The 11th edition of IHRS’s annual conference
began in New Delhi from 15th November‘ 2019 and among the prominent
and special guest speakers was Prof.
(Dr.) Mohsin Hossain, Professor of Cardiology, National Institute of Cardiovascular
Diseases (NICVD), Dhaka, Bangladesh.
Indian Heart Rhythm Society (IHRS), was formed in year 2005
in India on the lines of HRS, U.S.A. by illustrious names in the field of
Electro Physiology (EP) and has thus become an apex body to further the cause
of heart rhythm management in India by continuously working on knowledge sharing
among experts and practitioners. IHRS’s
annual conference draws EP specialists from all over the country and abroad to
reflect upon newer innovations, do case based studies, perform live cases and
also run a fellowship program for young EP’s.
Prof. (Dr.) Mohsin
Hossain of NICVD, Bangladesh was a special invitee at IHRS 2019 who spoke
on 3D Mapping under Newer Innovations session.
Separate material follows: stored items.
(** C1, on interface IFoo { void foo(int a); void foo(long b); } and on
    interface IFoo { void foo(int a); void bar(long b); }. *)
Lemma same_name_methods_rejected_witness :
  AidlInterface_CheckValid Examples.engine Examples.typenames Examples.IFoo_overloaded =
    (Some false,
     [Error (Examples.loc 3) "attempt to redefine method foo:";
      Error (Examples.loc 2) "previously defined here."]) /\
  result (AidlInterface_CheckValid Examples.engine Examples.typenames
            Examples.IFoo_overloaded) <> Some true /\
  exists names,
    loop_or_return (CheckMethod Examples.engine Examples.typenames)
      (methods_ MoreExamples.IFoo_foo_bar) ∅ = (Some (Some names), []).
Proof.
  split; [|split].
  - apply (proj2 (proj1 (proj2 (same_name_methods_rejected Examples.engine
             Examples.typenames Examples.IFoo_overloaded))
             [Examples.foo_int] Examples.foo_long [] {["foo" := Examples.foo_int]}
             Examples.foo_int [] [] [] eq_refl eq_refl eq_refl eq_refl
             (lookup_singleton_eq "foo" Examples.foo_int))).
  - apply (proj1 (same_name_methods_rejected Examples.engine Examples.typenames
             Examples.IFoo_overloaded)
             [] Examples.foo_int [] Examples.foo_long [] eq_refl eq_refl).
  - apply (proj2 (proj2 (proj2 (proj2 (same_name_methods_rejected Examples.engine
             Examples.typenames MoreExamples.IFoo_foo_bar))))).
    + apply (bool_decide_unpack (NoDup _)). by vm_compute.
    + apply (bool_decide_unpack (Forall _ _)). by vm_compute.
Defined.

(** C1, as stated, fails. foo(int) and foo(long) have different argument
    type lists and different signatures, yet the interface declaring both
    is rejected with the duplicate-method diagnostics. *)
Lemma overloads_are_rejected :
  AidlMethod_Signature Examples.foo_int = "foo(int)" /\
  AidlMethod_Signature Examples.foo_long = "foo(long)" /\
  AidlInterface_CheckValid Examples.engine Examples.typenames Examples.IFoo_overloaded =
    (Some false,
     [Error (Examples.loc 3) "attempt to redefine method foo:";
      Error (Examples.loc 2) "previously defined here."]).
Proof. repeat split. Qed.

(** * Further properties *)

(** ** The schema table and Parse *)

Lemma schema_of_type (t : AidlAnnotation.Type_) : schema_type (schema_of t) = t.
Proof. by destruct t. Qed.

Lemma AidlAnnotation_GetType_type (a : AidlAnnotation) :
  AidlAnnotation_GetType a = annot_type a.
Proof. apply schema_of_type. Qed.

Ltac try_kind name s t :=
  destruct (decide (name = s)) as [->|?]; [left; exists t; by vm_compute|].

(** A name either belongs to exactly one entry of the table, the entry of
    its kind, or to none. *)
Lemma schema_by_name (name : string) :
  (exists t, name = TypeToString t /\
             filter (fun a_schema => schema_name a_schema = name) AllSchemas = [schema_of t]) \/
  ((forall t, TypeToString t <> name) /\
   filter (fun a_schema => schema_name a_schema = name) AllSchemas = []).
Proof.
  try_kind name "nullable" AidlAnnotation.NULLABLE.
  try_kind name "utf8InCpp" AidlAnnotation.UTF8_IN_CPP.
  try_kind name "SensitiveData" AidlAnnotation.SENSITIVE_DATA.
  try_kind name "VintfStability" AidlAnnotation.VINTF_STABILITY.
  try_kind name "UnsupportedAppUsage" AidlAnnotation.UNSUPPORTED_APP_USAGE.
  try_kind name "JavaOnlyStableParcelable" AidlAnnotation.JAVA_STABLE_PARCELABLE.
  try_kind name "Hide" AidlAnnotation.HIDE.
  try_kind name "Backing" AidlAnnotation.BACKING.
  try_kind name "JavaPassthrough" AidlAnnotation.JAVA_PASSTHROUGH.
  try_kind name "JavaDerive" AidlAnnotation.JAVA_DERIVE.
  try_kind name "JavaOnlyImmutable" AidlAnnotation.JAVA_ONLY_IMMUTABLE.
  try_kind name "FixedSize" AidlAnnotation.FIXED_SIZE.
  try_kind name "Descriptor" AidlAnnotation.DESCRIPTOR.
  try_kind name "RustDerive" AidlAnnotation.RUST_DERIVE.
  right. split.
  - intros []; by vm_compute.
  - unfold AllSchemas. repeat (rewrite filter_cons, decide_False by (by simpl)). done.
Qed.

(** X1. Parse and TypeToString are inverse to each other on the schema
    table. Parsing the name of a kind gives an annotation of that kind at
    the given location with the given parameters, without a diagnostic; an
    annotation returned by Parse carries the name that was parsed; and Parse
    returns no annotation, after one error, exactly for the names that
    belong to no kind. *)
Theorem Parse_TypeToString_round_trip (location : AidlLocation)
    (parameter_list : option (list (string * AidlConstantValue))) :
  (forall t,
     AidlAnnotation_Parse location (TypeToString t) parameter_list =
       (Some (Some (mkAnnotation location t (default [] parameter_list))), [])) /\
  (forall name a,
     result (AidlAnnotation_Parse location name parameter_list) = Some (Some a) ->
     AidlAnnotation_GetName a = name /\ annot_location a = location /\
     parameters_ a = default [] parameter_list) /\
  (forall name,
     (forall t, TypeToString t <> name) <->
     exists msg, AidlAnnotation_Parse location name parameter_list =
                   (Some None, [Error location msg])).
Proof.
  split; [|split].
  - intros t. unfold AidlAnnotation_Parse.
    destruct (schema_by_name (TypeToString t)) as [(t' & Heq & ->)|[Hno _]].
    + assert (t' = t) as -> by (by destruct t, t').
      simpl. by rewrite schema_of_type.
    + by destruct (Hno t).
  - intros name a. unfold AidlAnnotation_Parse.
    destruct (schema_by_name name) as [(t & -> & ->)|[_ ->]]; simpl.
    + intros [= <-]. unfold AidlAnnotation_GetName, schema_. simpl.
      by rewrite schema_of_type.
    + done.
  - intros name. unfold AidlAnnotation_Parse.
    destruct (schema_by_name name) as [(t & -> & ->)|[Hno ->]]; simpl.
    + split; [intros H; by destruct (H t)|]. by intros [msg [=]].
    + split; [|done]. intros _. rewrite ?error_then. by eexists.
Qed.

(** ** Rendering of annotation parameters *)

Section AnnotationParams.
Context (cv : ConstantValueEngine).

Lemma CheckValid_true_no_problem (a : AidlAnnotation) :
  result (AidlAnnotation_CheckValid cv a) = Some true ->
  Forall (fun p => parameter_problem cv a p = false) (parameters_ a).
Proof.
  intros H. apply CheckValid_true_parameters in H.
  eapply Forall_impl; [exact H|]. by intros p [? _].
Qed.
(** X9. A document that [isTell] accepts, with or without an expected
    speech, is accepted by [isTell()] and rejected by [isAsk] whatever its
    arguments. *)
Theorem isTell_excludes_isAsk
        (d : ResponseObj) (s : option string) (s' r' : option string) :
  isTell d s = true ->
  isTell d None = true /\ isAsk d s' r' = false.
Proof.
  unfold isTell, isAsk.
  destruct (expectUserResponse (google d)); cbn; [discriminate | auto].
Qed.

Lemma isTell_excludes_isAsk_witness :
  isTell (tell (constructor None) "<speak>Bye</speak>") None = true
  /\ isAsk (tell (constructor None) "<speak>Bye</speak>") (Some "Bye") None = false.
Proof.
  apply (isTell_excludes_isAsk (tell (constructor None) "<speak>Bye</speak>")
           (Some "Bye")).
  reflexivity.
Defined.

(** ** Sequences of builder calls *)

Module SyncFacts.

(** In sync means: the head item is the speech item of [speech]. *)
Lemma speech_in_sync_items (d : ResponseObj) :
  speech_in_sync d
  <-> exists rest, items (richResponse (google d)) = simpleResponse (speech d) :: rest.
Proof.
  unfold speech_in_sync, head_ssml.
  destruct (items (richResponse (google d))) as [|[s|c] rest]; cbn.
  - split; [discriminate | intros [? ?]; discriminate].
  - split; [intros [= ->]; now exists rest | intros [? [= -> _]]; reflexivity].
  - split; [discriminate | intros [? ?]; discriminate].
Qed.

Lemma extends_sync (d d' : ResponseObj) :
  extends d d' -> speech_in_sync d -> speech_in_sync d'.
Proof.
  intros [Hs [tail Hi]]; rewrite !speech_in_sync_items.
  intros [rest E]; rewrite Hs, Hi, E; now exists (rest ++ tail)%list.
Qed.

Lemma extends_same (d d' : ResponseObj) :
  speech d' = speech d ->
  items (richResponse (google d')) = items (richResponse (google d)) ->
  extends d d'.
Proof. intros Hs Hi; split; [exact Hs | exists []; now rewrite app_nil_r]. Qed.

Lemma extends_append (d : ResponseObj) (item : ResponseItem) :
  extends d (addRichResponseItem d item).
Proof. split; [reflexivity | now exists [item]]. Qed.

Lemma addBasicCard_extends (d d' : ResponseObj) (t f : string) :
  addBasicCard d t f = Ok d' -> extends d d'.
Proof.
  unfold addBasicCard.
  destruct (BasicCardSetters.setTitle new_BasicCard t) as [c|e]; [|discriminate].
  cbn [bind].
  destruct (BasicCardSetters.setFormattedText c f) as [c'|e]; [|discriminate].
  intros [= <-]; apply extends_append.
Qed.

Lemma addImageCard_extends (d d' : ResponseObj) (t f u a : string) :
  addImageCard d t f u a = Ok d' -> extends d d'.
Proof.
  unfold addImageCard.
  destruct (BasicCardSetters.setTitle new_BasicCard t) as [c|e]; [|discriminate].
  cbn [bind].
  destruct (BasicCardSetters.setFormattedText c f) as [c'|e]; [|discriminate].
  cbn [bind].
  destruct (if truthy u then BasicCardSetters.setImage c' u a else Ok c')
    as [c''|e]; [|discriminate].
  intros [= <-]; apply extends_append.
Qed.

(** One call: a speech call brings the document in sync, every other call
    keeps it there. *)
Lemma run_builder_sync (d d' : ResponseObj) (c : BuilderCall) :
  run_builder d c = Ok d' ->
  speech_in_sync d \/ is_speech_call c = true ->
  speech_in_sync d'.
Proof.
  destruct c; cbn [run_builder is_speech_call];
    try (intros [= <-] _; reflexivity);
    intros H [S | S]; try discriminate; revert S; apply extends_sync.
  - eapply addBasicCard_extends; eassumption.
  - eapply addImageCard_extends; eassumption.
  - injection H as <-; apply extends_append.
  - injection H as <-; now apply extends_same.
  - injection H as <-; now apply extends_same.
  - injection H as <-; destruct c; now apply extends_same.
  - injection H as <-; now apply extends_same.
  - injection H as <-; now apply extends_same.
  - unfold addContextOutObject in H.
    destruct (contextOut d); [|discriminate].
    injection H as <-; now apply extends_same.
Qed.

Lemma run_builders_sync (cs : list BuilderCall) (d d' : ResponseObj) :
  run_builders d cs = Ok d' ->
  speech_in_sync d \/ existsb is_speech_call cs = true ->
  speech_in_sync d'.
Proof.
  revert d; induction cs as [|c cs IH]; intros d; cbn [run_builders existsb].
  - intros [= <-] [S | S]; [exact S | discriminate].
  - destruct (run_builder d c) as [d1|e] eqn:R; [|discriminate].
    cbn [bind]; intros H S; apply (IH d1 H).
    destruct S as [S | S].
    + left; eapply run_builder_sync; eauto.
    + apply orb_true_iff in S as [S | S]; [left | now right].
      eapply run_builder_sync; eauto.
Qed.

End SyncFacts.

(** X10. Along any sequence of builder calls that runs to its end, the flat
    [speech] and the head of the rich items agree ([items[0]] is the speech
    item whose ssml is [speech]) as soon as they agreed at the start or the
    sequence holds a [tell], an [ask] or a [play]: a speech call puts its
    item in front, every other call appends or leaves the items alone. *)
Theorem speech_stays_in_sync (cs : list BuilderCall) (d d' : ResponseObj) :
  run_builders d cs = Ok d' ->
  speech_in_sync d \/ existsb is_speech_call cs = true ->
  head_ssml d' = Ok (speech d')
  /\ exists rest,
       items (richResponse (google d')) = simpleResponse (speech d') :: rest.
Proof.
  intros R S.
  pose proof (SyncFacts.run_builders_sync cs d d' R S) as H.
  split; [exact H | now apply SyncFacts.speech_in_sync_items].
Qed.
NICVD is Bangladesh’s most
premier state of the art institute for treatment of cardiovascular diseases to
establish most modern cardiovascular care services and also to train the
manpower in the field. Dr. Hossain is the name to reckon with in Bangladesh
when it comes to Arrhythmia and EP who is continuously adopting newer
technologies and innovations in this field.
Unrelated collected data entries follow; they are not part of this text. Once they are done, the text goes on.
(* ===== verification/ScopeConfig.v ===== *)
(** * ScopeConfig: [omniagentos/scope/config.py]

    The three scope-lock knobs and their resolution order: environment, then
    [configs/parallelism.yaml], then the built-in default. *)

From Stdlib Require Import Ascii QArith.
From S2P Require Import Prelude PyString.
Open Scope nat_scope.

Inductive ScopeLockMode := ModeOff | ModeShadow | ModeEnforce.
#[export] Instance ScopeLockMode_eq_dec : EqDecision ScopeLockMode.
Proof. solve_decision. Defined.

(** A float; a finite one is the rational it denotes. *)
Inductive py_float := Finite (q : Q) | PosInf | NegInf | NaN.

(** [parsed <= 0 or parsed != parsed] *)
Definition unusable (f : py_float) : bool :=
  match f with
  | Finite q => Qle_bool q 0
  | PosInf => false
  | NegInf | NaN => true
  end.

(** A value out of the parsed YAML document, or an environment string. *)
Inductive yaml_value :=
  | YNone
  | YBool (b : bool)
  | YStr (s : string)
  | YNum (f : py_float)
  | YOther.

Definition SCOPE_LOCKS_ENV : string := "OMNIAGENTOS_SCOPE_LOCKS".
Definition SCOPE_TTL_ENV : string := "OMNIAGENTOS_SCOPE_TTL_S".
Definition SCOPE_STARVATION_ENV : string := "OMNIAGENTOS_SCOPE_STARVATION_S".
Definition DEFAULT_SCOPE_MODE : ScopeLockMode := ModeOff.
Definition DEFAULT_TTL_S : Q := 90.
Definition DEFAULT_STARVATION_S : Q := 300.

Definition TRUTHY : list string := ["1"; "true"; "yes"; "on"].
Definition FALSY : list string := ["0"; "false"; "no"; "off"].

Definition mode_of_text (text : string) : option ScopeLockMode :=
  if bool_decide (text = "off") then Some ModeOff
  else if bool_decide (text = "shadow") then Some ModeShadow
  else if bool_decide (text = "enforce") then Some ModeEnforce
  else None.

Section config.
(** [str(value)] of a number or container, and [float(text)]: [None] when it
    raises [ValueError]. *)
Context (str_of : yaml_value → string) (float_of : string → option py_float).
(** [os.environ.get], and the [scope_locks] section of the config file
    ([{}] when the file is missing, broken or not a mapping). *)
Context (getenv : string → option string) (section : string → yaml_value).

Definition coerce_mode (value : yaml_value) : option ScopeLockMode :=
  match value with
  | YNone => None
  | YBool b => Some (if b then ModeEnforce else ModeOff)
  | _ =>
      let text := lower (strip (match value with YStr s => s | v => str_of v end)) in
      if bool_decide (text = "") then None
      else match mode_of_text text with
      | Some m => Some m
      | None =>
          if bool_decide (text ∈ TRUTHY) then Some ModeEnforce
          else if bool_decide (text ∈ FALSY) then Some ModeOff
          else None
      end
  end.

Definition env_value (name : string) : yaml_value :=
  match getenv name with Some s => YStr s | None => YNone end.

Definition scope_locks_mode : ScopeLockMode :=
  match coerce_mode (env_value SCOPE_LOCKS_ENV) with
  | Some m => m
  | None => default DEFAULT_SCOPE_MODE (coerce_mode (section "mode"))
  end.

Definition scope_locks_enabled : bool := negb (bool_decide (scope_locks_mode = ModeOff)).
Definition scope_locks_enforcing : bool := bool_decide (scope_locks_mode = ModeEnforce).

Definition positive_float (value : yaml_value) : option py_float :=
  let parsed := match value with
    | YNone | YBool _ | YOther => None
    | YStr s => float_of s
    | YNum f => Some f
    end in
  match parsed with
  | Some f => if unusable f then None else Some f
  | None => None
  end.

Definition duration (env_name config_key : string) (fallback : Q) : py_float :=
  match positive_float (env_value env_name) with
  | Some f => f
  | None => default (Finite fallback) (positive_float (section config_key))
  end.

Definition scope_ttl_s : py_float := duration SCOPE_TTL_ENV "ttl_seconds" DEFAULT_TTL_S.
Definition scope_starvation_s : py_float :=
  duration SCOPE_STARVATION_ENV "starvation_seconds" DEFAULT_STARVATION_S.
End config.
“I am delighted to be a part of IHRS’s annual conference in
India and am looking forward to speaking on 3d mapping and meet fellow
physicians from India on this great knowledge sharing platform. While Bangladesh is fast progressing on the
path of accessing what the world has to offer in terms of newer technologies,
we need to undertake training and skill building for our young doctors” said Prof (Dr.) Mohsin Hossain.
With the advancement of technology,
the 3D Electro Anatomical Navigation System provided a physician with a
three-dimensional view of the inside of the chamber of the heart and thereby
helped the Electrophysiologists for better treatment modalities. The Orion
cathetered with its specialty of its design provides the physician to map the
anatomy and subsequent ablation of the affected area many times faster.
It also reduced the fluoro time
during the procedure to 4 mins which is to a great advantage for both patients
and physicians getting minimal exposure to radiation, minimizing any chances of
carcinogenic complications later on.
This was one of the sensational
inventions of this decade for the treatment of cardiac arrhythmias.